● **Collected data**:

Lemma split_at_colon (a b : string) :
  contains_char ":" a = false -> contains_char ":" b = false ->
  split ":" (String.append a (String ":" b)) = [a; b].
Proof.
  intros Ha Hb. induction a as [| c a IH].
  - change (split ":" (String ":" b) = [EmptyString; b]).
    cbn [split]. rewrite Ascii.eqb_refl. now rewrite split_no_colon.
  - cbn [contains_char] in Ha.
    change (split ":" (String c (String.append a (String ":" b))) = [String c a; b]).
    cbn [split]. rewrite (Ascii.eqb_sym c ":").
    destruct (Ascii.eqb ":" c); [discriminate |].
    now rewrite (IH Ha).
Qed.

Lemma contains_colon_append (a b : string) :
  contains_char ":" (String.append a (String ":" b)) = true.
Proof.
  induction a as [| c a IH]; [reflexivity |].
  change (contains_char ":" (String c (String.append a (String ":" b))) = true).
  cbn [contains_char]. now destruct (Ascii.eqb ":" c).
Qed.

Lemma colon_is_text : text_char ":" = true.
Proof. reflexivity. Qed.

(** Parsing the text of a coordinate gives the coordinate back:
    [from_string (str c)] is [c] for every cell, range, whole column and
    whole row in regular form (letters A to Z, rows from 1, the unused
    fields at their defaults). *)
Theorem coordinate_text_round_trip (c : t) :
  well_formed c = true -> from_string (__str__ c) = Ok c.
Proof.
  destruct c as [col r ecol er kind].
  unfold well_formed, __str__.
  cbn [coord_type column row end_column end_row].
  destruct kind; rewrite !andb_true_iff;
    repeat match goal with
           | |- context [String.eqb ?a ?b = true] => rewrite (String.eqb_eq a b)
           end;
    rewrite ?Z.leb_le, ?Z.eqb_eq.
  - (* a single cell *)
    intros [[[Hcol Hr] ->] ->].
    destruct (cell_text_chars col r Hcol) as (Htext & Hcolon & Halpha & Hdigit); [lia |].
    unfold from_string. rewrite (text_upper _ Htext), (text_strip _ Htext).
    rewrite Hcolon, Halpha, Hdigit. now apply parse_single_text.
  - (* a range *)
    intros [[[Hcol Hr] Hecol] Her].
    destruct (cell_text_chars col r Hcol) as (Htext & Hcolon & Halpha & Hdigit); [lia |].
    destruct (cell_text_chars ecol er Hecol) as (Htext' & Hcolon' & Halpha' & Hdigit'); [lia |].
    rewrite append_assoc.
    set (a := String.append col (str_of_int r)) in *.
    set (b := String.append ecol (str_of_int er)) in *.
    assert (Hall : str_all text_char (String.append a (String ":" b)) = true).
    { rewrite str_all_append. cbn [str_all]. now rewrite Htext, Htext', colon_is_text. }
    unfold from_string. rewrite (text_upper _ Hall), (text_strip _ Hall).
    rewrite contains_colon_append.
    unfold _parse_range. rewrite split_at_colon by assumption.
    rewrite (text_strip _ Htext), (text_strip _ Htext').
    rewrite Halpha, Hdigit. cbn [andb].
    subst a b. rewrite !parse_single_text by assumption. reflexivity.
  - (* a whole column *)
    intros [[[Hcol ->] ->] ->].
    pose proof Hcol as Hvalid. unfold valid_column in Hcol.
    apply andb_true_iff in Hcol as [Hne Hup]. rewrite Hne.
    pose proof (upper_is_text _ Hup) as Htext.
    unfold from_string. rewrite (text_upper _ Htext), (text_strip _ Htext).
    assert (Hcolon : contains_char ":" col = false).
    { apply no_colon.
      exact (str_all_impl _ _ _ (fun c H => orb_true_intro _ _ (or_introl H)) Hup). }
    assert (Halpha : isalpha col = true).
    { unfold isalpha. rewrite Hne. revert Hup. apply str_all_impl.
      intros c Hc. now apply upper_not_digit in Hc as (_ & -> & _). }
    now rewrite Hcolon, Halpha.
  - (* a whole row *)
    intros [[[-> Hr] ->] ->].
    destruct (r <? 0) eqn:Hneg; [lia |].
    replace (0 <? r) with true by lia.
    destruct (str_of_int_digits r) as [Hd Hne]; [lia |].
    pose proof (digits_are_text _ Hd) as Htext.
    unfold from_string. rewrite (text_upper _ Htext), (text_strip _ Htext).
    rewrite (no_colon _
               (str_all_impl _ _ _ (fun c H => orb_true_intro _ _ (or_intror H)) Hd)).
    assert (Halpha : isalpha (str_of_int r) = false).
    { unfold isalpha. destruct (str_of_int r) as [| d ds]; [discriminate Hne |].
      cbn [str_all] in Hd |- *. apply andb_true_iff in Hd as [Hd _].
      apply digit_not_alpha in Hd as (-> & _). reflexivity. }
    rewrite Halpha. unfold isdigit at 1. rewrite Hne, Hd. cbn [andb].
    now rewrite int_str_of_int.
Qed.
(** C8. A reply of zero frames makes [put] and [get] raise the error
    "empty reply", and no reply that has a frame raises it: neither an
    unrecognized tag nor a malformed frame set nor an ERR of the server is
    reported that way.  The failures are told apart by their messages;
    the values "OK" and "STALE", and None and a found record, differ from
    each other and from every failure.  And the outcome of a call tells
    what the reply was: for a reply that has a frame, [put] returns "OK"
    exactly on the tag OK and "STALE" exactly on STALE, raises the
    "PUT ERR: ..." error exactly on ERR and the "Unexpected reply: ..."
    error exactly on any other tag; [get] returns None exactly on MISS and
    a record exactly on a well-formed OK, raises "malformed OK reply"
    exactly on an OK of another frame count, the "GET ERR: ..." error
    exactly on ERR and "Unexpected reply: ..." exactly on any other tag.
    So a caller can tell success, a stale write, a miss, a remote failure
    and a protocol failure from each other. *)
Theorem empty_reply_is_its_own_error {Server : Type}
    (serve : Server -> list bytes -> Server * list bytes)
    (s : socket) (key : str) (ts : Z) (data kb : bytes) :
  idle s -> 0 <= ts < 2 ^ 64 -> str_encode_utf8 key = Return kb ->
  let put_rep := snd (serve (peer s) [b "PUT"; kb; pack_be64 ts; data]) in
  let get_rep := snd (serve (peer s) [b "GET"; kb]) in
  let transport := RuntimeError (lit "empty reply") in
  (fst (put serve key ts data s) = Raise transport <-> put_rep = [])
  /\ (fst (get serve key s) = Raise transport <-> get_rep = [])
  /\ (forall msg rep,
        let remote_put := RuntimeError (lit "PUT ERR: " ++ msg) in
        let remote_get := RuntimeError (lit "GET ERR: " ++ msg) in
        let unexpected :=
          RuntimeError (lit "Unexpected reply: " ++ list_repr rep) in
        let malformed := RuntimeError (lit "malformed OK reply") in
        transport <> remote_put /\ transport <> remote_get
        /\ transport <> unexpected /\ transport <> malformed
        /\ remote_put <> unexpected /\ remote_get <> unexpected
        /\ remote_get <> malformed /\ unexpected <> malformed)
  /\ (@Return str (lit "OK") <> Return (lit "STALE")
      /\ (forall found : Z * bytes,
            @Return (option (Z * bytes)) None <> Return (Some found))
      /\ (forall (v : str) (e : exn), Return v <> Raise e)
      /\ (forall (v : option (Z * bytes)) (e : exn), Return v <> Raise e))
  /\ (forall rep0 rest, put_rep = rep0 :: rest ->
        let code := bytes_decode_utf8_ignore rep0 in
        let out := fst (put serve key ts data s) in
        (out = Return (lit "OK") <-> code = lit "OK")
        /\ (out = Return (lit "STALE") <-> code = lit "STALE")
        /\ ((exists msg, out = Raise (RuntimeError (lit "PUT ERR: " ++ msg)))
            <-> code = lit "ERR")
        /\ ((exists shown,
               out = Raise (RuntimeError (lit "Unexpected reply: " ++ shown)))
            <-> code <> lit "OK" /\ code <> lit "STALE"
                /\ code <> lit "ERR"))
  /\ (forall rep0 rest, get_rep = rep0 :: rest ->
        let code := bytes_decode_utf8_ignore rep0 in
        let out := fst (get serve key s) in
        (out = Return None <-> code = lit "MISS")
        /\ ((exists found, out = Return (Some found))
            <-> code = lit "OK"
                /\ exists tsb payload,
                     rest = [tsb; payload] /\ length tsb = 8%nat)
        /\ (out = Raise (RuntimeError (lit "malformed OK reply"))
            <-> code = lit "OK" /\ length rest <> 2%nat)
        /\ (out = Raise struct_error
            <-> code = lit "OK"
                /\ exists tsb payload,
                     rest = [tsb; payload] /\ length tsb <> 8%nat)
        /\ ((exists msg, out = Raise (RuntimeError (lit "GET ERR: " ++ msg)))
            <-> code = lit "ERR")
        /\ ((exists shown,
               out = Raise (RuntimeError (lit "Unexpected reply: " ++ shown)))
            <-> code <> lit "MISS" /\ code <> lit "OK"
                /\ code <> lit "ERR")).
Proof.
  intros Hs Hts Hkey put_rep get_rep transport.
  rewrite (put_run serve s key ts data kb Hs Hts Hkey).
  rewrite (get_run serve s key kb Hs Hkey). cbn [fst]. fold put_rep get_rep.
  split; [|split; [|split; [|split; [|split]]]].
  - split; [|intros ->; reflexivity].
    destruct put_rep as [|rep0 rest]; [reflexivity|].
    rewrite put_reply_cons. cbv zeta. intros H. exfalso. revert H.
    destruct (_ || _); [discriminate|].
    destruct (str_eqb _ _); messages_differ.
  - split; [|intros ->; reflexivity].
    destruct get_rep as [|rep0 rest]; [reflexivity|].
    rewrite get_reply_cons. cbv zeta. intros H. exfalso. revert H.
    destruct (str_eqb _ (lit "MISS")); [discriminate|].
    destruct (str_eqb _ (lit "OK")).
    + destruct rest as [|r1 [|r2 [|r3 rest]]]; try messages_differ.
      unfold struct_unpack_Q. destruct (_ =? _)%nat; discriminate.
    + destruct (str_eqb _ _); messages_differ.
  - intros msg rep. cbv zeta. unfold transport.
    repeat split; intros E; apply (f_equal (@Raise unit)) in E; revert E;
      messages_differ.
  - split; [vm_compute; discriminate|]. repeat split; discriminate.
  - intros rep0 rest ->. apply put_reply_classes.
  - intros rep0 rest ->. apply get_reply_classes.
Qed.

Lemma empty_reply_is_its_own_error_witness :
  fst (put (canned []) (lit "greeting") 1000 (b "hello") (connect tt))
  = Raise (RuntimeError (lit "empty reply")).
Proof.
  apply (empty_reply_is_its_own_error (canned []) (connect tt)
           (lit "greeting") 1000 (b "hello") (b "greeting"));
    [reflexivity | lia | reflexivity | reflexivity].
Defined.

(** C9. The tags that stand alone are accepted with any number of frames
    after them: a reply whose first frame decodes to MISS makes [get]
    return None, and one whose first frame decodes to OK or STALE makes
    [put] return that tag, whatever frames follow. *)
Theorem extra_frames_are_not_checked {Server : Type}
    (serve : Server -> list bytes -> Server * list bytes)
    (s : socket) (key : str) (ts : Z) (data kb : bytes) :
  idle s -> 0 <= ts < 2 ^ 64 -> str_encode_utf8 key = Return kb ->
  (forall rep0 extra,
     snd (serve (peer s) [b "GET"; kb]) = rep0 :: extra ->
     bytes_decode_utf8_ignore rep0 = lit "MISS" ->
     fst (get serve key s) = Return None)
  /\ (forall rep0 extra,
        snd (serve (peer s) [b "PUT"; kb; pack_be64 ts; data])
        = rep0 :: extra ->
        bytes_decode_utf8_ignore rep0 = lit "OK"
        \/ bytes_decode_utf8_ignore rep0 = lit "STALE" ->
        fst (put serve key ts data s)
        = Return (bytes_decode_utf8_ignore rep0)).
Proof.
  intros Hs Hts Hkey. split.
  - intros rep0 extra Hrep Hcode.
    rewrite (get_run serve s key kb Hs Hkey). cbn [fst].
    rewrite Hrep, get_reply_cons. cbv zeta. tag_is Hcode. reflexivity.
  - intros rep0 extra Hrep Hcode.
    rewrite (put_run serve s key ts data kb Hs Hts Hkey). cbn [fst].
    rewrite Hrep, put_reply_cons. cbv zeta.
    destruct Hcode as [Hcode|Hcode]; tag_is Hcode; reflexivity.
Qed.

Lemma extra_frames_are_not_checked_witness :
  fst (get (canned [b "MISS"; b "one"; b "two"]) (lit "greeting") (connect tt))
  = Return None.
Proof.
  apply (proj1 (extra_frames_are_not_checked
                  (canned [b "MISS"; b "one"; b "two"]) (connect tt)
                  (lit "greeting") 1000 (b "hello") (b "greeting")
                  (connect_idle tt) ltac:(lia) eq_refl)
           (b "MISS") [b "one"; b "two"]);
    reflexivity.
Defined.

(** C10. [put] is defined for timestamps in [0, 2^64) only.  Outside that
    range packing the timestamp fails, and [put] raises before it touches
    the socket: nothing is sent and the session is as it was.  Inside the
    range the packing succeeds, unpacking the eight octets it makes gives
    the timestamp back, and [put] goes on: it does not raise
    [struct.error], and with a key that encodes and an idle session it
    sends the request with those eight octets as its third frame.  So
    [put] raises [struct.error] exactly when the timestamp is out of
    range. *)
Theorem put_timestamp_range {Server : Type}
    (serve : Server -> list bytes -> Server * list bytes)
    (s : socket) (key : str) (ts : Z) (data : bytes) :
  (~ 0 <= ts < 2 ^ 64 ->
   struct_pack_Q ts = Raise struct_error
   /\ put serve key ts data s = (Raise struct_error, s))
  /\ (0 <= ts < 2 ^ 64 ->
      exists tb, struct_pack_Q ts = Return tb
                 /\ length tb = 8%nat
                 /\ struct_unpack_Q tb = Return ts
                 /\ fst (put serve key ts data s) <> Raise struct_error
                 /\ (forall kb,
                       idle s -> str_encode_utf8 key = Return kb ->
                       sent (snd (put serve key ts data s))
                       = sent s ++ [[b "PUT"; kb; tb; data]]))
  /\ (fst (put serve key ts data s) = Raise struct_error
      <-> ~ 0 <= ts < 2 ^ 64).
Proof.
  assert (Hin : 0 <= ts < 2 ^ 64 ->
                fst (put serve key ts data s) <> Raise struct_error).
  { intros Hts. rewrite put_cases, (struct_pack_Q_in_range ts Hts).
    destruct (str_encode_utf8 key) as [kb|e] eqn:Ekey.
    - destruct (awaiting s); [discriminate|]. cbn [fst]. intros E.
      destruct (put_reply_raises _ _ E) as (msg & Hm & _). discriminate Hm.
    - rewrite (str_encode_utf8_raises key e Ekey). discriminate. }
  assert (Hout : ~ 0 <= ts < 2 ^ 64 ->
                 put serve key ts data s = (Raise struct_error, s)).
  { intros Hts. rewrite put_cases, (struct_pack_Q_out_of_range _ Hts).
    reflexivity. }
  split; [|split].
  - intros Hts. split; [apply struct_pack_Q_out_of_range; exact Hts|].
    apply Hout. exact Hts.
  - intros Hts. exists (pack_be64 ts).
    split; [apply struct_pack_Q_in_range; exact Hts|].
    split; [apply pack_be64_length|].
    split; [rewrite struct_unpack_Q_length by apply pack_be64_length;
            rewrite be_value_pack_be64 by exact Hts; reflexivity|].
    split; [apply Hin; exact Hts|].
    intros kb Hs Hkey. rewrite (put_run serve s key ts data kb Hs Hts Hkey).
    reflexivity.
  - split.
    + intros E Hts. exact (Hin Hts E).
    + intros Hts. rewrite (Hout Hts). reflexivity.
Qed.

Lemma put_timestamp_range_witness :
  put reference (lit "greeting") (2 ^ 64) (b "hello") (connect ∅)
  = (Raise struct_error, connect ∅)
  /\ exists tb, struct_pack_Q 1000 = Return tb
                /\ length tb = 8%nat
                /\ struct_unpack_Q tb = Return 1000
                /\ fst (put reference (lit "greeting") 1000 (b "hello")
                          (connect ∅))
                   <> Raise struct_error
                /\ (forall kb,
                      idle (connect (∅ : records)) ->
                      str_encode_utf8 (lit "greeting") = Return kb ->
                      sent (snd (put reference (lit "greeting") 1000
                                   (b "hello") (connect ∅)))
                      = [] ++ [[b "PUT"; kb; tb; b "hello"]]).
Proof.
  split.
  - apply (proj1 (put_timestamp_range reference (connect ∅) (lit "greeting")
                    (2 ^ 64) (b "hello"))).
    lia.
  - apply (proj1 (proj2 (put_timestamp_range reference (connect ∅)
                           (lit "greeting") 1000 (b "hello")))).
    lia.
Defined.
(* ===== verification/Regex.v ===== *)
(** * Regex: an executable [$regex] engine for the title filter

    The service filters titles with [primitive.Regex{Pattern: title,
    Options: "i"}] (src/services/todo_service.go:47): the [title] query
    parameter is a regular expression, matched case-insensitively anywhere
    in the title by the MongoDB server.  The server's PCRE engine is
    external; [Store.RegexEngine] states the one law the development
    relies on.  This file gives an executable instance for the
    metacharacters [.], [*], [^] and [$] (a backtracking matcher in the
    style of Kernighan and Pike) and proves the law: on a pattern without
    metacharacters it is a case-insensitive substring search.  Other PCRE
    constructs are read literally by this instance; no theorem depends on
    them. *)

From S2P Require Import Prelude Model Store.

Definition ascii_code (c : Ascii.ascii) : nat := Ascii.nat_of_ascii c.

(** Case-insensitive equality of characters (option ["i"]). *)
Definition eq_ci (c t : Ascii.ascii) : bool := bool_decide (ascii_lower c = ascii_lower t).

Definition is_dot (c : Ascii.ascii) : bool := bool_decide (ascii_code c = 46%nat).
Definition is_star (c : Ascii.ascii) : bool := bool_decide (ascii_code c = 42%nat).
Definition is_dollar (c : Ascii.ascii) : bool := bool_decide (ascii_code c = 36%nat).
Definition is_caret (c : Ascii.ascii) : bool := bool_decide (ascii_code c = 94%nat).

Definition char_matches (c t : Ascii.ascii) : bool := is_dot c || eq_ci c t.

(** [matchhere re text]: [re] matches a prefix of [text]. *)
Fixpoint matchhere (re text : string) {struct re} : bool :=
  match re with
  | EmptyString => true
  | String c re1 =>
      match re1 with
      | String s re2 =>
          if is_star s then
            (fix star (text : string) : bool :=
               matchhere re2 text ||
               match text with
               | EmptyString => false
               | String t text' => char_matches c t && star text'
               end) text
          else
            match text with
            | EmptyString => false
            | String t text' => char_matches c t && matchhere re1 text'
            end
      | EmptyString =>
          if is_dollar c then bool_decide (text = EmptyString)
          else
            match text with
            | EmptyString => false
            | String t text' => char_matches c t && matchhere re1 text'
            end
      end
  end.

(** Unanchored search, or anchored at the start by [^]. *)
Fixpoint search_from (re text : string) : bool :=
  matchhere re text ||
  match text with
  | EmptyString => false
  | String _ text' => search_from re text'
  end.

Definition kp_search (re text : string) : bool :=
  match re with
  | String c re' => if is_caret c then matchhere re' text else search_from re text
  | EmptyString => search_from re text
  end.

(** ** The literal law *)

Lemma eq_ci_lower c t : eq_ci c t = bool_decide (ascii_lower c = ascii_lower t).
Proof. reflexivity. Qed.

Lemma literal_not_meta c p :
  literal_pattern (String c p) = true ->
  is_dot c = false /\ is_star c = false /\ is_dollar c = false /\ is_caret c = false /\
  literal_pattern p = true.
Proof.
  simpl. rewrite andb_true_iff, negb_true_iff. intros [Hm Hp]. unfold regex_meta in Hm.
  rewrite bool_decide_eq_false in Hm.
  unfold is_dot, is_star, is_dollar, is_caret, ascii_code.
  rewrite !bool_decide_eq_false. set_solver.
Qed.

Lemma matchhere_step c s p t text :
  is_star s = false ->
  matchhere (String c (String s p)) (String t text) = char_matches c t && matchhere (String s p) text.
Proof. intros H. cbn [matchhere]. rewrite H. reflexivity. Qed.

Lemma string_lower_cons c s : string_lower (String c s) = String (ascii_lower c) (string_lower s).
Proof. reflexivity. Qed.

(** On a literal pattern, [matchhere] is a case-insensitive prefix test. *)
Lemma matchhere_literal p text :
  literal_pattern p = true ->
  matchhere p text = is_prefix (string_lower p) (string_lower text).
Proof.
  revert text. induction p as [|c p IH]; intros text Hp; [done|].
  destruct (literal_not_meta c p Hp) as (Hdot & Hstar & Hdol & _ & Hp').
  destruct p as [|s p2].
  - cbn [matchhere string_lower]. rewrite Hdol.
    destruct text as [|t text]; [done|]. cbn [string_lower is_prefix].
    unfold char_matches. rewrite Hdot. simpl. rewrite !andb_true_r. done.
  - destruct (literal_not_meta s p2 Hp') as (_ & Hstar2 & _).
    destruct text as [|t text]; [cbn [matchhere]; by rewrite Hstar2|]. rewrite matchhere_step by done.
    rewrite (string_lower_cons c), (string_lower_cons t). cbn [is_prefix].
    unfold char_matches. rewrite Hdot, <- (IH text Hp'). done.
Qed.

Lemma search_from_literal p text :
  literal_pattern p = true ->
  search_from p text = contains (string_lower p) (string_lower text).
Proof.
  intros Hp. induction text as [|t text IH]; cbn [search_from string_lower contains];
    rewrite matchhere_literal by done; [done|]. by rewrite IH.
Qed.

#[export] Instance kpRegex : RegexEngine.
Proof.
  refine {| regex_search := kp_search |}.
  intros p s Hp. unfold kp_search. destruct p as [|c p'].
  - by apply search_from_literal.
  - destruct (literal_not_meta c p' Hp) as (_ & _ & _ & Hcar & _). rewrite Hcar.
    by apply search_from_literal.
Defined.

● **Work to be completed**: Please give back, exactly as it stands above, the stretch from the line with "get_rep = rep0 :: rest ->" through the line with "destruct put_rep as", and no line outside it.

● **Answer to this exercise**:
  /\ (forall rep0 rest, get_rep = rep0 :: rest ->
        let code := bytes_decode_utf8_ignore rep0 in
        let out := fst (get serve key s) in
        (out = Return None <-> code = lit "MISS")
        /\ ((exists found, out = Return (Some found))
            <-> code = lit "OK"
                /\ exists tsb payload,
                     rest = [tsb; payload] /\ length tsb = 8%nat)
        /\ (out = Raise (RuntimeError (lit "malformed OK reply"))
            <-> code = lit "OK" /\ length rest <> 2%nat)
        /\ (out = Raise struct_error
            <-> code = lit "OK"
                /\ exists tsb payload,
                     rest = [tsb; payload] /\ length tsb <> 8%nat)
        /\ ((exists msg, out = Raise (RuntimeError (lit "GET ERR: " ++ msg)))
            <-> code = lit "ERR")
        /\ ((exists shown,
               out = Raise (RuntimeError (lit "Unexpected reply: " ++ shown)))
            <-> code <> lit "MISS" /\ code <> lit "OK"
                /\ code <> lit "ERR")).
Proof.
  intros Hs Hts Hkey put_rep get_rep transport.
  rewrite (put_run serve s key ts data kb Hs Hts Hkey).
  rewrite (get_run serve s key kb Hs Hkey). cbn [fst]. fold put_rep get_rep.
  split; [|split; [|split; [|split; [|split]]]].
  - split; [|intros ->; reflexivity].
    destruct put_rep as [|rep0 rest]; [reflexivity|].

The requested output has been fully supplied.